INPUT MATERIAL ::
(* ===== verification/Exec.v ===== *)
(** * The exec half of kernel/sched/fork.c

    load_elf_binary, setup_user_stack and do_execve, over the VFS, the page
    allocator, the page tables and the task table.

    Memory is seen through the kernel's own mapping, by virtual address; an
    access to an address that is not mapped is not told apart.  The code writes
    the segments and the stack where the file says, without a check: a write to
    the memory in which the kernel keeps its own data, that is the heap of the
    VFS and the ranges [image] (the kernel's image, its page tables and
    stacks), has no outcome here ([None]).  [argc] is the number of arguments;
    argv and envp are not used otherwise. *)

From S2P Require Import Prelude KHeap Kmalloc PageAlloc Pmm Vmm Sched Elf Ramfs Vfs VfsFiles VfsSave Syscall SyscallExec.

Definition EXEC_MAGIC : Z := 0x464C457F.
Definition USER_STACK_TOP : Z := 0x7FFFFFFFE000.
Definition USER_STACK_SIZE : Z := 1024 * 1024.

Record exec (H : Type) := mk_exec { x_vfs : vfs H; x_sched : sched; x_mem : mem }.
Arguments mk_exec {H}.
Arguments x_vfs {H}.
Arguments x_sched {H}.
Arguments x_mem {H}.

(** The fields of [struct elf64_phdr] that are used. *)
Record elf64_phdr := mk_ph { p_type : Z; p_flags : Z; p_offset : Z; p_vaddr : Z; p_filesz : Z; p_memsz : Z }.

Definition read_ph (b : list Z) : option elf64_phdr :=
  ty ← rd 4 0 b; fl ← rd 4 4 b; off ← rd 8 8 b; va ← rd 8 16 b; fsz ← rd 8 32 b; msz ← rd 8 40 b;
  Some (mk_ph ty fl off va fsz msz).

EXERCISE :: Please copy each line of the material that has the string "Definition" somewhere in it.

WORKED SOLUTION ::
Definition EXEC_MAGIC : Z := 0x464C457F.
Definition USER_STACK_TOP : Z := 0x7FFFFFFFE000.
Definition USER_STACK_SIZE : Z := 1024 * 1024.
Definition read_ph (b : list Z) : option elf64_phdr :=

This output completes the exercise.